Jason was woken up every two hours. He was incoherent. He did not respond properly. His head hung to the side and his eyes would roll in the back of his head. I immediately got the nurse, " I don't know why he is like that. He was not like that before."
"Get the doctor!"
The resident came. A sometimes cocky girl who I would have more than one exchange with before the weekend was out. "That's just part of the disease. It should be expected."
I trusted her. Not making any correlation between what the fuck a resident/fellow/attending might mean. This was a hospital - a real prestigious one. They would never let idiots make bad decisions, no one wants to get sued.
I learned that morning when the Doctor who brought us in saw him how wrong I was.
"Jason! Jason!" He sounded panic - and my heart was pounding in my chest.
"How long has he been like this!?!?!"
"Since yesterday!
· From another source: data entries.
(** * python-redis-rate-limit: the distributed lock and the rate-limit guard

    A shallow embedding of [redis_rate_limit/redis_lock.py] (class [Lock])
    and of the [RateLimit] guard exercised by [tests/rate_limit_test.py],
    together with the properties stated about them.

    Modelling decisions, all local to this file:
    - Python numbers that carry time ([time.time()], [expires], [timeout],
      [check_interval]) are rationals [Q]; floating-point rounding is not
      modelled.
    - The Redis server is a finite map from keys to string values, shared
      with other clients.  What the other clients and the wall clock do
      between two operations of this process is an oracle [env], applied
      before every operation; every statement quantifies over it.
    - Python exceptions are the [Raise] results of a small state-and-error
      monad; an unbounded [while] loop takes fuel and answers [Diverge]
      when it runs out. *)

From Stdlib Require Import Ascii QArith Qround Lqa.
From stdpp Require Import gmap strings list pretty.
(** * FomoHead: target building, weighted loss and tolerant metrics

    A shallow embedding of [edgelab/models/heads/fomo_head.py].

    Modelling conventions.
    - float tensors of predictions, targets and losses hold real numbers
      ([R]): arithmetic is exact, rounding is not modelled;
    - the label tensor (one row [batch, class, x, y] per annotation) holds
      rationals ([Q]); Python's [int()] truncates toward zero;
    - integer tensors (arg-max grids, cell coordinates) hold [Z];
    - a tensor is a nested list, outermost dimension first; Python and torch
      indexing accept a negative index [i >= -size] as [i + size] and raise
      IndexError otherwise;
    - exceptions are values of [exn]; a computation that may raise returns
      [result A]. *)

From Stdlib Require Import ZArith QArith Qround Reals Lra Lia.
From Stdlib Require Lqa.
From stdpp Require Import base list gmap strings.

Local Open Scope Z_scope.

(** ** Exceptions *)

Inductive exn : Type :=
  | IndexError
  | ValueError
  | RuntimeError
  | AttributeError
  | TypeError
  | ZeroDivisionError.

Inductive result (A : Type) : Type :=
  | Ok (a : A)
  | Raise (e : exn).
Arguments Ok {A} a.
Arguments Raise {A} e.

#[global] Instance result_ret : MRet result := fun _ a => Ok a.
#[global] Instance result_bind : MBind result := fun _ _ k m =>
  match m with
  | Ok a => k a
  | Raise e => Raise e
  end.

(** A Python [for] loop whose body may raise. *)
Fixpoint for_each {St X : Type} (body : St -> X -> result St) (xs : list X)
    (s : St) : result St :=
  match xs with
  | [] => Ok s
  | x :: xs' => s' ← body s x; for_each body xs' s'
  end.

(** ** Indexing *)

(** Position selected by the integer index [i] in a dimension of [size]
    entries. *)
Definition norm_index (size : nat) (i : Z) : result nat :=
  if (0 <=? i) && (i <? Z.of_nat size) then Ok (Z.to_nat i)
  else if (- Z.of_nat size <=? i) && (i <? 0) then Ok (Z.to_nat (i + Z.of_nat size))
  else Raise IndexError.

(** [l[i]] *)
Definition getitem {A : Type} (l : list A) (i : Z) : result A :=
  k ← norm_index (length l) i;
  match l !! k with
  | Some x => Ok x
  | None => Raise IndexError
  end.

(** [l[i] = f(l[i])], where computing the new entry may raise. *)
Definition update_at {A : Type} (l : list A) (i : Z) (f : A -> result A)
  : result (list A) :=
  x ← getitem l i;
  y ← f x;
  k ← norm_index (length l) i;
  Ok (<[k := y]> l).

Definition tensor3 (A : Type) : Type := list (list (list A)).
Definition tensor4 (A : Type) : Type := list (list (list (list A))).

(** An element-wise operation on the entries of a 3-D tensor (on the channel
    vectors of a 4-D tensor). *)
Definition map3 {A B : Type} (f : A -> B) (t : list (list (list A)))
  : list (list (list B)) :=
  (fun img : list (list A) => (fun row : list A => f <$> row) <$> img) <$> t.

(** [t[b, h, w]] and [t[b, h, w] = v] *)
Definition getitem3 {A : Type} (t : tensor3 A) (idx : Z * Z * Z) : result A :=
  let '(b, h, w) := idx in
  img ← getitem t b; row ← getitem img h; getitem row w.

Definition setitem3 {A : Type} (t : tensor3 A) (idx : Z * Z * Z) (v : A)
  : result (tensor3 A) :=
  let '(b, h, w) := idx in
  update_at t b (fun img =>
  update_at img h (fun row =>
  update_at row w (fun _ => Ok v))).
I asked the Dr and the nurse and they said it was the infection."
"Who was the resident on call last night?" He asked the group behind him.
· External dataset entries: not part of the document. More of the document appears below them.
(** Two calls in a row register the handlers once. *)
Example configure_twice :
  requestHandlers
    (run (constHandlers (Return JNull)) openConfig [] []
         [Configure (Return JNull) None; Configure (Return JNull) None]
         (initialServer, idle)).1 = registeredByConfigure.
Proof. reflexivity. Qed.

(** * Part III: further properties of the code *)

(** ** The dispatch table *)

Lemma switchOn_elem_of n h cases :
  switchOn n cases = Some h → (n, h) ∈ cases.
Proof.
  induction cases as [|[label h'] rest IH]; simpl; [done|].
  destruct (String.eqb n label) eqn:E.
  - apply String.eqb_eq in E as ->. intros [= ->]. apply elem_of_cons. by left.
  - intros H. apply elem_of_cons. right. by apply IH.
Qed.

Lemma elem_of_switchOn n h cases :
  NoDup cases.*1 → (n, h) ∈ cases → switchOn n cases = Some h.
Proof.
  induction cases as [|[label h'] rest IH]; simpl.
  - by intros _ ?%elem_of_nil.
  - intros [Hl Hnd]%NoDup_cons [[= <- <-]|Hin]%elem_of_cons.
    + by rewrite String.eqb_refl.
    + destruct (String.eqb n label) eqn:E; [|by apply IH].
      apply String.eqb_eq in E as ->. exfalso. apply Hl.
      apply list_elem_of_fmap. by exists (label, h).
Qed.

Lemma toolHandlers_labels_NoDup : NoDup toolHandlers.*1.
Proof. apply (bool_decide_unpack _). by vm_compute. Qed.

Lemma toolHandlers_handlers_NoDup : NoDup toolHandlers.*2.
Proof. apply (bool_decide_unpack _). by vm_compute. Qed.

(** X2. The [switch] binds 48 names, no name twice and no handler twice: a name
    is dispatched to the handler of its own [case], and two names never
    reach the same handler. *)
Theorem handlerFor_one_to_one :
  length toolHandlers = 48%nat ∧
  (∀ n h, handlerFor n = Some h ↔ (n, h) ∈ toolHandlers) ∧
  (∀ a b h, handlerFor a = Some h → handlerFor b = Some h → a = b).
Proof.
  split; [reflexivity|].
  assert (∀ n h, handlerFor n = Some h ↔ (n, h) ∈ toolHandlers) as Htable.
  { intros n h. split; [apply switchOn_elem_of|].
    apply elem_of_switchOn, toolHandlers_labels_NoDup. }
  split; [done|].
  intros a b h [i Hi]%Htable%list_elem_of_lookup [j Hj]%Htable%list_elem_of_lookup.
  assert (i = j) as ->.
  { apply (NoDup_lookup _ _ _ h toolHandlers_handlers_NoDup);
      rewrite list_lookup_fmap; [by rewrite Hi | by rewrite Hj]. }
  congruence.
Qed.

(** ** The dispatcher *)

Section DispatcherFurther.

Variable World : Type.
Variable handlers : HandlerId → JsValue → World → Completion * World.

(** X3. An enabled, registered tool: its handler is called exactly once, with
    [params] (or nothing, for the two handlers without argument); the state
    it leaves is the state after the request; what it returns, directly or as
    a fulfilled promise, is the response, unchanged. *)
Theorem callToolHandler_calls_once config n params st h c w :
  isToolEnabled config n = true →
  handlerFor n = Some h →
  handlers h (handlerArgument h params) (world st) = (c, w) →
  let result := callToolHandler handlers config n params st in
  world result.2 = w ∧
  invoked result.2 = (invoked st ++ [(h, handlerArgument h params)])%list ∧
  (∀ v, c = Return v ∨ c = ReturnPromise (Fulfilled v) →
        result.1 = Fulfilled v).
Proof.
  intros Hn Hh Hc. unfold callToolHandler. rewrite Hn, Hh. simpl.
  rewrite Hc. destruct c as [v|e|[v|e]]; simpl;
    (split; [done|split; [done|]]); intros v' [[=]|[=]]; by subst.
Qed.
"I mean, yes -" he began, " you can get like this with an encephalitis, but he was talking yesterday and he is on the anti-viral medication. He should be getting better - this is worse."
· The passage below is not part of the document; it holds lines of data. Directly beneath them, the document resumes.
Lemma save_quiet_without_ask (w : World) :
  GetBool (params w) "AskBeforeSaving" true = false →
  ¬ In exec_ (new_calls w (save w).1).
Proof.
  intros Hask.
  destruct (docname (self w)) as [name|] eqn:Hname.
  2:{ rewrite save_nothing_pending by done. cbn [fst]. rewrite new_calls_same. intros []. }
  destruct (listDocuments w !! name) as [doc|] eqn:Hdoc.
  2:{ rewrite save_early_exit by (intros ? ?; congruence).
      cbn [fst]. rewrite new_calls_same. intros []. }
  destruct (save_found_world w name doc Hname Hdoc)
    as (w0 & Hw0 & -> & Hcalls & Hparams & Hgui & Hdlg).
  assert (Hnew : ∀ l, new_calls w (add_calls l w0) = l).
  { intros l. unfold new_calls; simpl. rewrite Hcalls. apply new_calls_app. }
  rewrite save_document_run, Hparams, Hask. cbn [andb].
  destruct (save_candidates doc) as [|c objs].
  { cbn [fst]. rewrite <- (add_calls_nil w0), Hnew. intros []. }
  destruct (save_objects_calls (c :: objs) w0) as (l & -> & Hl). rewrite Hnew.
  by apply not_view_save_in.
Qed.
My heart sank. "let's continue the viral meds, let me check some of his tests."
I think this is when my stomach started closing. I sat there watching him. His eyes were rolling in the back of his head. He was just laying there unmoving. I couldn't breathe. I had to force myself. The nurse gave me a bag - but I wasn't hyper ventilating. I was watching him and begging God for help and cursing myself for not knowing the difference between a resident/and attending. WHY DID I TRUST THAT BITCH!?!?! He had been like this for hours!!!
then people came - visitors and we sat Jason up and tried to talk to him. Sometimes he was coherent which subdued the panic - then he went right back.
He had to take medication - and he refused to swallow. He laughed and would not focus his eyes and he needed to be carried back to his bed. He was looking around the room at nothing in particular. His behavior was crazy and consistent with someone that has brain damage. But according to all of his scans he is fine. They started a feeding tube that night - and that night I watched him again. I watched him sleep and I watched the monitor begin its Las Vegas style chimes and rings as it complained about the NEW Jason and what his body was doing. I was helpless. I was in shock. My façade was starting to crumble. There was a back and forth with a nurse who had issue with me questioning everything. There was issue with a resident who had to be explained Jason is not a science experiment or Patient Zero - he was MY SON. The tension was getting to me - but there is also a lot of bullshit going on to. I was protecting a medical anomaly. And here comes the class with all their alien probes Katy Perry E.T. background music.
My sword arm was aimed and ready. Mentally I was becoming unstable - but I was determined: Not my kid.